U.S. Treasury sanctions nine over Iran weapons procurement network
Washington is intensifying financial pressure on Iran by targeting overseas channels used to source weapons and move related payments. The latest measures hit individuals and companies in China and Hong Kong and accompany separate State Department sanctions tied to Iran’s conventional arms activities.
Highlights
- The U.S. Treasury sanctioned nine individuals and entities, including China- and Hong Kong-based firms, over alleged weapons procurement for the IRGC and MODAFL.
- Designations under Executive Orders 13382, 13902, and State-imposed 13949 target procurement and payment networks linked to Iran, involving millions of dollars in transactions.

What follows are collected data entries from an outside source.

(** The loop of [parse_input] after [i] characters, in full: the parts cut
    off so far, a space behind each, are the first [last_index] characters
    of the line; no part holds a space; and there is no space from
    [last_index] up to [i]. *)
Definition split_invariant (input : string) (i : nat)
    (st : list string * nat) : Prop :=
  let (parts, last_index) := st in
  (last_index <= i)%nat
  /\ spaced parts = take last_index (chars input)
  /\ Forall (fun p => ~ In " "%char (chars p)) parts
  /\ forall j, (last_index <= j < i)%nat -> chars input !! j <> Some " "%char.

(** The number of spaces of a line. *)
Definition is_space (ch : ascii) : bool := Ascii.eqb ch " ".
Definition count_spaces (input : string) : nat :=
  length (List.filter is_space (chars input)).

(** ** More concrete runs *)

(** The shell started with SIGINT ignored, about to launch its only child. *)
Definition shell_sigint_ignored : kernel :=
  boot 10 SIG_IGN found [InParent 11 (Some (Exited 0)) 0] "".

(** The shell whose input is the line [ls] without a newline behind it. *)
Definition shell_last_line : kernel :=
  boot 10 SIG_DFL found [InParent 11 (Some (Exited 0)) 0] "ls".

(** The shell whose input is used up, the end of it not yet met. *)
Definition shell_no_input : kernel := boot 10 SIG_DFL found [] "".

(** The shell reading the line [exit now], then the line [ls]. *)
Definition shell_exit_line : kernel :=
  boot 10 SIG_DFL found [] ("exit now" +:+ nl +:+ "ls" +:+ nl).

(** ** A whole session *)

(** The shell between two launches: SIGINT at its default, no unwaited
    child. *)
Definition calm (k : kernel) : Prop :=
  k_sigint k = SIG_DFL /\ k_children k = [].

(** What holds right after every call of a session: at most one child is
    unwaited; at a [fork] SIGINT is at its default, for the child to inherit;
    and SIGINT is ignored only by the [signal] call that says so and by the
    [wait] that follows it. *)
Definition orderly (x : obs) : Prop :=
  (length (unwaited x) <= 1)%nat
  /\ (is_fork (ev x) = true -> disp x = SIG_DFL)
  /\ (disp x = SIG_IGN -> is_signal (ev x) = true \/ is_wait (ev x) = true).
(** X8.  No operation removes a key from the index or moves it: through any
    sequence of puts, deletes, batches and restarts the keys the index had
    stay where they were, and new keys go to the end. *)
Theorem index_keys_kept (ops : list op) (s : store) :
  consistent s -> Forall typed_op ops ->
  exists c, dict_keys (keys (run_ops ops s)) = dict_keys (keys s) ++ c.
Proof.
  revert s. induction ops as [|o ops IH]; intros s Hc Ht.
  - exists []. cbn. now rewrite app_nil_r.
  - inversion Ht as [|? ? Ho Ht']; subst. rewrite run_ops_cons.
    destruct Hc as [recs HR].
    destruct (run_op_keys _ _ _ HR Ho) as [c1 H1].
    destruct (run_op_Rep _ _ _ HR Ho) as (recs' & _ & HR' & _).
    destruct (IH (run_op o s) (ex_intro _ recs' HR') Ht') as [c2 H2].
    exists (c1 ++ c2). now rewrite H2, H1, app_assoc.
Qed.

Lemma index_keys_kept_witness :
  exists c,
    dict_keys (keys (run_ops [Delete 7 "a"; Put 8 "c" "3"; Reopen]
                             (run_ops [Put 5 "a" "1"; Put 6 "b" "2"] fresh))) =
    dict_keys (keys (run_ops [Put 5 "a" "1"; Put 6 "b" "2"] fresh)) ++ c.
Proof.
  apply index_keys_kept.
  - apply run_ops_consistent; [apply fresh_consistent | repeat constructor].
  - repeat constructor.
Defined.

(** ** Deleting *)

Lemma delete_present (recs : list record) (now : N) (k : str) (s : store) :
  Rep recs s -> dict_mem k (keys s) = true -> now < 2 ^ 64 ->
  exists recs' s',
    delete now k s = (s', Ret true) /\ Rep recs' s' /\
    view_eq recs' (recs ++ [(now, k, "DELETED")]) /\
    dict_mem k (keys s') = true /\
    compaction_due s' = false.
Proof.
  intros HR Hm Hn. destruct (Rep_key_wf _ _ _ HR Hm) as [Wk Lk].
  unfold delete. rewrite Hm. cbn [negb]. unfold bind.
  assert (Hw : wf_rec (now, k, "DELETED")).
  { repeat split; try assumption. }
  destruct (write_entry_Rep _ _ _ _ _ HR Hw) as (s1 & Hwr & HR1 & _).
  destruct (consider_compaction_Rep _ _ HR1)
    as (r2 & s2 & Hc & HR2 & Hv2 & Hk2 & Hdue & _).
  exists r2, s2. rewrite Hwr, Hc. split; [reflexivity|].
  split; [assumption|]. split; [assumption|]. split; [|assumption].
  apply dict_mem_true. rewrite Hk2.
  unfold write_entry, bind, lift in Hwr.
  destruct (struct_pack _ _ _); [|discriminate].
  unfold append_record, index_update in Hwr. injection Hwr as <-.
  cbn [keys]. rewrite dict_keys_set, Hm. now apply dict_mem_true.
Qed.



(** ** Writing *)

Lemma not_fits_raises (now : N) (k v : str) :
  ~ fits now k v ->
  struct_pack now (len (encode k)) (len (encode v)) = Raise StructError.
Proof.
  intros Hn.
  destruct (struct_pack_cases now (len (encode k)) (len (encode v)))
    as [H|H]; [exact H | contradiction].
Qed.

- U.S. persons are barred from dealing with designated actors; foreign financial institutions transacting significantly with them risk secondary sanctions and U.S. account restrictions.

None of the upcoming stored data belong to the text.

(** * Podracer: the driving-simulation core of [GameCanvas], session
    finalisation and the crew-chief summariser.

    JavaScript numbers are modelled as exact rationals ([Q]); the value
    [Infinity] that seeds the closest-point scan is a separate constructor,
    NaN is not modelled and a division by zero yields 0, which only a car
    configured with top speed 0 can meet (in its turn rate).
    [Math.sqrt], [Math.cos], [Math.sin] and [Math.atan2] are an interface
    ([MathLib]) of the host runtime; [Math.random] and [Date.now] are read
    from the per-frame environment. *)

From stdpp Require Import base list.
From Stdlib Require Import ZArith QArith Qabs Qminmax Qround String DecimalString Lia Lqa.

Local Open Scope Q_scope.

(** ** Numbers *)

Module JS.

Definition leb (a b : Q) : bool := Qle_bool a b.
Definition ltb (a b : Q) : bool := negb (Qle_bool b a).
Definition gtb (a b : Q) : bool := ltb b a.
Definition geb (a b : Q) : bool := leb b a.

Definition abs (a : Q) : Q := Qabs a.
Definition min (a b : Q) : Q := Qmin a b.
Definition max (a b : Q) : Q := Qmax a b.
Definition floor (a : Q) : Z := Qfloor a.
(** [Math.round]: nearest integer, halves towards +infinity. *)
Definition round (a : Q) : Z := Qfloor (a + (1 # 2)).

(** [Math.PI] is the double 884279719003555 / 2^48. *)
Definition PI : Q := 884279719003555 # 281474976710656.

(** The transcendental part of [Math]. *)
Class MathLib := {
  sqrt : Q -> Q;
  cos : Q -> Q;
  sin : Q -> Q;
  atan2 : Q -> Q -> Q
}.

(** A number that may be [Infinity] (only [minDistance] ever is). *)
Inductive Num := Finite (q : Q) | Infinity.

(** [d < m] for a finite [d]. *)
Definition lt_num (d : Q) (m : Num) : bool :=
  match m with
  | Infinity => true
  | Finite q => ltb d q
  end.

(** [m > w] for a finite [w]. *)
Definition num_gt (m : Num) (w : Q) : bool :=
  match m with
  | Infinity => true
  | Finite q => gtb q w
  end.

End JS.

(** ** Data model (types.ts) *)

Record Point := mkPoint { p_x : Q; p_y : Q }.

Inductive Difficulty := Easy | Medium | Hard.

Record TrackData := mkTrack {
  track_id : string;
  track_name : string;
  points : list Point;
  width : Q;
  track_color : string;
  difficulty : Difficulty
}.

Record LapTelemetry := mkLap {
  lapNumber : Z;
  time : Q;
  maxSpeed : Z;
  averageSpeed : Q;
  offTrackCount : Z;
  collisions : Z
}.

Record GameSessionStats := mkStats {
  totalLaps : Z;
  bestLap : option Q;
  stats_telemetry : list LapTelemetry;
  timestamp : string
}.

Record CarConfig := mkCarConfig {
  car_id : string;
  car_name : string;
  car_color : string;
  acceleration : Q;
  topSpeed : Q;
  handling : Q
}.

(** ** Game state (GameCanvas) *)

Inductive AIDifficulty := OFF | EASY | MEDIUM | HARD.

Record ParticleData := mkParticle {
  pt_id : Z;
  pt_x : Q; pt_y : Q; pt_z : Q;
  pt_vx : Q; pt_vy : Q; pt_vz : Q;
  life : Q;
  pt_color : string
}.

Record SkidMarkData := mkSkid {
  sk_id : Z;
  sk_x : Q; sk_z : Q;
  opacity : Q;
  sk_angle : Q
}.

Record Velocity := mkVel { v_x : Q; v_z : Q }.

Record Car := mkCar {
  x : Q;
  z : Q;
  angle : Q;
  velocity : Velocity;
  speed : Q;
  drifting : bool;
  driftCharge : Q;
  boostTimer : Q
}.

Record Keys := mkKeys {
  ArrowUp : bool;
  ArrowDown : bool;
  ArrowLeft : bool;
  ArrowRight : bool;
  Shift : bool
}.

Record CurrentTelemetry := mkCur {
  cur_maxSpeed : Q;
  cur_collisions : Z;
  offTrackFrames : Z
}.

Record GameState := mkState {
  car : Car;
  keys : Keys;
  particles : list ParticleData;
  skidMarks : list SkidMarkData;
  laps : Z;
  lapStartTime : Q;
  checkpoints : list bool;
  telemetry : list LapTelemetry;
  currentTelemetry : CurrentTelemetry;
  particleIdCounter : Z
}.

(** ** Keyboard handlers *)

Record KeyboardEvent := mkEvent { code : string; key : string }.

Inductive KeyEvent := KeyDown (e : KeyboardEvent) | KeyUp (e : KeyboardEvent).

(** [keys[name] = v], guarded by [keys.hasOwnProperty(name)]. *)
Definition setOwnKey (k : Keys) (name : string) (v : bool) : Keys :=
  if String.eqb name "ArrowUp" then
    mkKeys v (ArrowDown k) (ArrowLeft k) (ArrowRight k) (Shift k)
  else if String.eqb name "ArrowDown" then
    mkKeys (ArrowUp k) v (ArrowLeft k) (ArrowRight k) (Shift k)
  else if String.eqb name "ArrowLeft" then
    mkKeys (ArrowUp k) (ArrowDown k) v (ArrowRight k) (Shift k)
  else if String.eqb name "ArrowRight" then
    mkKeys (ArrowUp k) (ArrowDown k) (ArrowLeft k) v (Shift k)
  else if String.eqb name "Shift" then
    mkKeys (ArrowUp k) (ArrowDown k) (ArrowLeft k) (ArrowRight k) v
  else k.

Definition setShift (k : Keys) (v : bool) : Keys :=
  mkKeys (ArrowUp k) (ArrowDown k) (ArrowLeft k) (ArrowRight k) v.

Definition handleKey (v : bool) (e : KeyboardEvent) (k : Keys) : Keys :=
  let k1 := setOwnKey k (code e) v in
  if String.eqb (key e) "Shift" then setShift k1 v else k1.

Definition handleKeyEvent (k : Keys) (ev : KeyEvent) : Keys :=
  match ev with
  | KeyDown e => handleKey true e k
  | KeyUp e => handleKey false e k
  end.

(** What one animation frame reads from outside the game state. *)
Record Frame := mkFrame {
  delta : Q;               (* seconds since the previous frame *)
  aiMode : AIDifficulty;   (* aiModeRef.current *)
  random : nat -> Q;       (* the n-th Math.random() of this frame *)
  events : list KeyEvent;  (* keydown / keyup since the previous frame *)
  nowLap : Q;              (* Date.now() when the lap time is taken *)
  nowReset : Q             (* Date.now() when the lap timer restarts *)
}.

(** ** The physics engine: [runGameLoop] *)

Section GameCanvas.

Context `{M : JS.MathLib}.
Variable track : TrackData.
Variable carConfig : CarConfig.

Sanctions target procurement and payment channels
As reported by the U.S. Department of the Treasury, the Office of Foreign Assets Control is sanctioning nine individuals and entities accused of supporting weapons procurement for Iran’s Islamic Revolutionary Guard Corps, or IRGC, and the Ministry of Defense and Armed Forces Logistics, or MODAFL. Treasury says the action is part of its Economic Fury campaign and builds on May 8, 2026 designations aimed at procurement networks linked to the IRGC and Iran’s Center for Innovation and Technology Cooperation.Treasury Secretary Scott Bessent says the department is disrupting foreign procurement networks that support the Iranian military’s efforts to acquire weapons. OFAC says the designations include China- and Hong Kong-based people and companies involved in arranging weapons purchases, as well as a Hong Kong-based firm operating in Iran’s clandestine banking network that attempted transactions tied to procurement activity.
The action is taken under Executive Order 13382, which targets weapons of mass destruction proliferators and their supporters, and Executive Order 13902, which targets people operating in Iran’s financial sector. At the same time, the U.S. Department of State is imposing sanctions on two entities and two individuals in Iran and Belarus under Executive Order 13949 in connection with Iran’s conventional arms-related activities.
China and Hong Kong links raise compliance risks
Treasury identifies Chinese national Liu Boyu, sole director and president of Hong Kong-registered Mustad Limited, as a facilitator of financial transactions tied to millions of dollars in weapons procurement for the IRGC. It also names Wang Hongyi and Xu Lichun, described as Mustad employees, and says Shanghai-based Mustad Shanghai International Trade Co Ltd is wholly owned by Mustad.OFAC also designates Hong Kong-based Domus Trading HK Limited, saying it works within Iran’s clandestine banking network to facilitate payments for blocked Iranian persons and has attempted to process payments connected to weapons procurement. In a separate procurement track, Treasury names China-based Iranian national Manuchehr Golchin, Chinese national Meng Shaopei, Hong Kong-based Solos International Limited and Shangshun Hong Kong Ltd as part of a network that supports MODAFL defense acquisitions from China.
As a result of the sanctions, all property and interests in property of the designated persons that are in the U.S. or controlled by U.S. persons are blocked and must be reported to OFAC. Treasury says U.S. persons are generally barred from dealing with blocked parties, while foreign financial institutions that knowingly facilitate significant transactions for sanctioned actors may face secondary sanctions and restrictions on correspondent or payable-through accounts in the U.S.
In our earlier coverage of President Donald Trump’s June 10, 2026 remarks, we noted that Washington signaled readiness to intensify strikes on Iran while simultaneously pressing Tehran to accept what Trump called a “meaningful” agreement. We also highlighted how the mix of public military threats and negotiation pressure was adding to regional risk and uncertainty over whether diplomacy would prevail or tensions would escalate further.